▶ **Work item**: Given the material below, return only the lines starting at the line with "(** The property [self.b]: the" and ending at the line with "(self, _b self)", exactly as they appear.

---------- Provided data ----------

(** [A.eliminate_zeros()]. *)
Definition eliminate_zeros (A : coo_matrix) : coo_matrix :=
  {| shape := shape A;
     triples := List.filter (fun t => negb (Qeq_bool t.2 0)) (triples A) |}.

(** [scipy.sparse.csgraph.laplacian(am)] (not normed, axis 0) on a COO
    matrix: the data are negated and the diagonal is set to the column sums
    without the diagonal. *)
Definition laplacian (am : coo_matrix) : coo_matrix :=
  let w := zip_with Qminus (sum_axis0 am) (diagonal am) in
  let m := {| shape := shape am;
              triples := map (fun t => (t.1, (- t.2)%Q)) (triples am) |} in
  setdiag m w.

(** Modelled from the spec: [network.create_adjacency_matrix(weights, fmt='coo')],
    the Graph Adjacency Builder, whose code is not part of the sources at
    hand. Every edge is stored with its weight in both directions; an edge
    that names a node out of range, or a weight array that is not one value
    per edge, is an error. *)
Definition create_adjacency_matrix (N : nat) (conns : list (nat * nat))
    (weights : list Q) : result coo_matrix :=
  if negb (length weights =? length conns)
  then Raise (Exception "Received weights are of incorrect length")
  else if forallb (fun e => (e.1 <? N) && (e.2 <? N)) conns
  then Ok {| shape := N;
             triples := zip_with (fun e w => (e.1, e.2, w)) conns weights
                        ++ zip_with (fun e w => (e.2, e.1, w)) conns weights |}
  else Raise (Exception "InvalidTopology").

(** The total weight of the edges that join [i] and [j], in either
    orientation. *)
Definition weight_between (conns : list (nat * nat)) (weights : list Q) (i j : nat) : Q :=
  Qsum (map (fun ew : nat * nat * Q =>
               if ((ew.1.1 =? i) && (ew.1.2 =? j)) || ((ew.1.1 =? j) && (ew.1.2 =? i))
               then ew.2 else 0%Q)
            (zip conns weights)).

(** ** Assembly of the linear system *)

Definition with_A (self : GenericTransport) (pure_A A : option coo_matrix)
  : GenericTransport :=
  {| Np := Np self; bc_rate := bc_rate self; bc_value := bc_value self;
     _A := A; _b := _b self; _pure_A := pure_A; _pure_b := _pure_b self;
     x := x self |}.

Definition with_b (self : GenericTransport) (pure_b b : option (list Q))
  : GenericTransport :=
  {| Np := Np self; bc_rate := bc_rate self; bc_value := bc_value self;
     _A := _A self; _b := b; _pure_A := _pure_A self; _pure_b := pure_b;
     x := x self |}.

Definition with_x (self : GenericTransport) (x' : option (list Q))
  : GenericTransport :=
  {| Np := Np self; bc_rate := bc_rate self; bc_value := bc_value self;
     _A := _A self; _b := _b self; _pure_A := _pure_A self;
     _pure_b := _pure_b self; x := x' |}.

(** [_build_A()]. [cache] is [settings['cache']] as it stands once the
    conductance has been looked up among the iterative properties; [conns]
    is the network's 'throat.conns' and [g] the conductance array of the
    phase. *)
Definition _build_A (self : GenericTransport) (cache : bool)
    (conns : list (nat * nat)) (g : list Q) : GenericTransport * result unit :=
  let pure_A := if cache then _pure_A self else None in
  match pure_A with
  | Some A => (with_A self (Some A) (Some A), Ok tt)
  | None =>
      match create_adjacency_matrix (Np self) conns g with
      | Raise e => (with_A self None (_A self), Raise e)
      | Ok am => (with_A self (Some (laplacian am)) (Some (laplacian am)), Ok tt)
      end
  end.

(** [_build_b()]. *)
Definition _build_b (self : GenericTransport) : GenericTransport :=
  let b := replicate (Np self) 0%Q in
  with_b self (Some b) (Some b).

(** [a.mean()]. *)
Definition mean (a : list Q) : Q := (Qsum a / inject_Z (Z.of_nat (length a)))%Q.

(** [a[ind] = v[ind]] for a boolean mask [ind] and arrays of one length. *)
Definition assign_where (ind : list bool) (a v : list Q) : list Q :=
  zip_with (fun (m : bool) (p : Q * Q) => if m then p.2 else p.1) ind (zip a v).

(** [to_indices(mask)]: the places where the mask holds. *)
Definition to_indices (mask : list bool) : list nat :=
  compress (seq 0 (length mask)) mask.

(** [np.isin(a, P)] on one element. *)
Definition isin (i : nat) (P : list nat) : bool := bool_decide (i ∈ P).

(** The values of a boundary-condition array with 0 where it is not
    finite: only its finite places are ever read. *)
Definition finite_part (a : list (option Q)) : list Q := map (default 0%Q) a.

(** The right-hand side [_apply_BCs()] leaves in [self.b]; [A] and [b] are
    what the properties [self.A] and [self.b] hold when it is called. *)
Definition _apply_BCs_b (A : coo_matrix) (b : list Q)
    (bc_rate bc_value : list (option Q)) : list Q :=
  (* Update b *)
  let ind := isfinite bc_rate in
  let b := assign_where ind b (finite_part bc_rate) in
  let f := mean (diagonal A) in
  (* Update b (impose bc values) *)
  let ind := isfinite bc_value in
  let b := assign_where ind b (map (fun v => (v * f)%Q) (finite_part bc_value)) in
  (* Update b (substract quantities from b to keep A symmetric) *)
  let x_BC := assign_where ind (replicate (length b) 0%Q) (finite_part bc_value) in
  assign_where (map negb ind) b (zip_with Qminus b (dot A x_BC)).

(** The matrix [_apply_BCs()] leaves in [self.A]. *)
Definition _apply_BCs_A (A : coo_matrix) (bc_value : list (option Q)) : coo_matrix :=
  let f := mean (diagonal A) in
  let ind := isfinite bc_value in
  (* Update A *)
  let P_bc := to_indices ind in
  (* Remove entries from A for all BC rows/cols *)
  let A1 := {| shape := shape A;
               triples := map (fun t => if isin t.1.1 P_bc || isin t.1.2 P_bc
                                        then (t.1, 0%Q) else t) (triples A) |} in
  (* Add diagonal entries back into A *)
  let datadiag := diagonal A1 in
  let datadiag := scatter datadiag P_bc (replicate (length P_bc) f) in
  eliminate_zeros (setdiag A1 datadiag).

(** The sum over the pores [j] that hold a value of [A[i,j] * value[j]]. *)
Definition value_terms (A : coo_matrix) (bc_value : list (option Q)) (i : nat) : Q :=
  Qsum (map (fun j => match bc_value !! j with
                      | Some (Some v) => (entry A i j * v)%Q
                      | _ => 0%Q
                      end)
            (seq 0 (shape A))).

(** The right-hand side as the specification words it, for comparison with
    [_apply_BCs_b]: a pore with a rate holds the rate, a pore with a value
    holds the value times [f], and a pore with no condition holds the
    baseline less the value terms. *)
Definition b_as_specified (A : coo_matrix) (b : list Q)
    (bc_rate bc_value : list (option Q)) : list Q :=
  map (fun i => match bc_value !! i, bc_rate !! i with
                | Some (Some v), _ => (v * mean (diagonal A))%Q
                | _, Some (Some r) => r
                | _, _ => (nth i b 0 - value_terms A bc_value i)%Q
                end)
      (seq 0 (shape A)).

(** [_update_A_and_b()]. *)
Definition _update_A_and_b (self : GenericTransport) (cache : bool)
    (conns : list (nat * nat)) (g : list Q) : GenericTransport * result unit :=
  match _build_A self cache conns g with
  | (self, Raise e) => (self, Raise e)
  | (self, Ok _) =>
      let self := _build_b self in
      match _A self, _b self with
      | Some A, Some b =>
          let b' := _apply_BCs_b A b (bc_rate self) (bc_value self) in
          let A' := _apply_BCs_A A (bc_value self) in
          (with_b (with_A self (_pure_A self) (Some A')) (_pure_b self) (Some b'), Ok tt)
      | _, _ => (self, Ok tt)
      end
  end.

(** ** Settings and the solve *)

(** The class [GenericTransportSettings]; a setting that names something
    holds a string or Python's [None]. *)
Record GenericTransportSettings : Type := {
  prefix : string;
  phase : option string;
  quantity : option string;
  conductance : option string;
  cache : bool;
  variable_props : list string
}.

(** The class attributes: what a setting holds until it is configured. *)
Definition default_settings : GenericTransportSettings :=
  {| prefix := "transport"; phase := Some ""; quantity := Some "";
     conductance := Some ""; cache := true; variable_props := [] |}.

(** The settings [__init__(phase)] leaves: [settings['phase'] = phase.name]. *)
Definition init_settings (phase_name : string) : GenericTransportSettings :=
  {| prefix := prefix default_settings; phase := Some phase_name;
     quantity := quantity default_settings;
     conductance := conductance default_settings;
     cache := cache default_settings;
     variable_props := variable_props default_settings |}.

(** [_validate_settings()]. *)
Definition _validate_settings (settings : GenericTransportSettings) : result unit :=
  match quantity settings with
  | None => Raise (Exception "'quantity' hasn't been defined on this algorithm")
  | Some _ =>
      match conductance settings with
      | None => Raise (Exception "'conductance' hasn't been defined on this algorithm")
      | Some _ =>
          match phase settings with
          | None => Raise (Exception "'phase' hasn't been defined on this algorithm")
          | Some _ => Ok tt
          end
      end
  end.

Section Run.

(** The collaborators of [run]: the health checks of
    [_validate_data_health], which may build [A] and [b] on the way (the
    method itself is embedded after this section, and [run] is used with
    it), and the solver's [solve(A, b, x0)], which returns the solution and
    an exit code. *)
Variable _validate_data_health : GenericTransport -> GenericTransport * result unit.
Variable solve : coo_matrix -> list Q -> list Q -> list Q * nat.

(** [_run_special(solver, x0, w)]. *)
Definition _run_special (self : GenericTransport) (cache : bool)
    (conns : list (nat * nat)) (g : list Q) (x0 : list Q) (w : Q)
  : GenericTransport * result unit :=
  match _validate_data_health self with
  | (self, Raise e) => (self, Raise e)
  | (self, Ok _) =>
      match _A self, _b self with
      | Some A, Some b =>
          let x_new := (solve A b x0).1 in
          let old := default x_new (x self) in
          let self :=
            with_x self
              (Some (zip_with (fun n o => (w * n + (1 - w) * o)%Q) x_new old)) in
          _update_A_and_b self cache conns g
      | _, _ => (self, Ok tt)
      end
  end.

(** [run(solver, x0)]. *)
Definition run (self : GenericTransport) (settings : GenericTransportSettings)
    (conns : list (nat * nat)) (g : list Q) (x0 : option (list Q))
  : GenericTransport * result unit :=
  (* Perform pre-solve validations *)
  match _validate_settings settings with
  | Raise e => (self, Raise e)
  | Ok _ =>
      match _validate_data_health self with
      | (self, Raise e) => (self, Raise e)
      | (self, Ok _) =>
          let x0 := default (replicate (Np self) 0%Q) x0 in
          let self := with_x self (Some x0) in
          (* Build A and b, then solve the system of equations *)
          match _update_A_and_b self (cache settings) conns g with
          | (self, Raise e) => (self, Raise e)
          | (self, Ok _) => _run_special self (cache settings) conns g x0 1%Q
          end
      end
  end.

End Run.

(** ** The health checks *)

(** The property [self.A]: the matrix is built when none is held. *)
Definition self_A (self : GenericTransport) (cache : bool)
    (conns : list (nat * nat)) (g : list Q)
  : GenericTransport * result (option coo_matrix) :=
  match _A self with
  | None =>
      match _build_A self cache conns g with
      | (self, Raise e) => (self, Raise e)
      | (self, Ok _) => (self, Ok (_A self))
      end
  | Some A => (self, Ok (Some A))
  end.

(** The property [self.b]: the right-hand side is built when none is held. *)
Definition self_b (self : GenericTransport) : GenericTransport * option (list Q) :=
  match _b self with
  | None => let self := _build_b self in (self, _b self)
  | Some b => (self, Some b)
  end.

----------

▶ **Solution to this problem**:
(** The property [self.b]: the right-hand side is built when none is held. *)
Definition self_b (self : GenericTransport) : GenericTransport * option (list Q) :=
  match _b self with
  | None => let self := _build_b self in (self, _b self)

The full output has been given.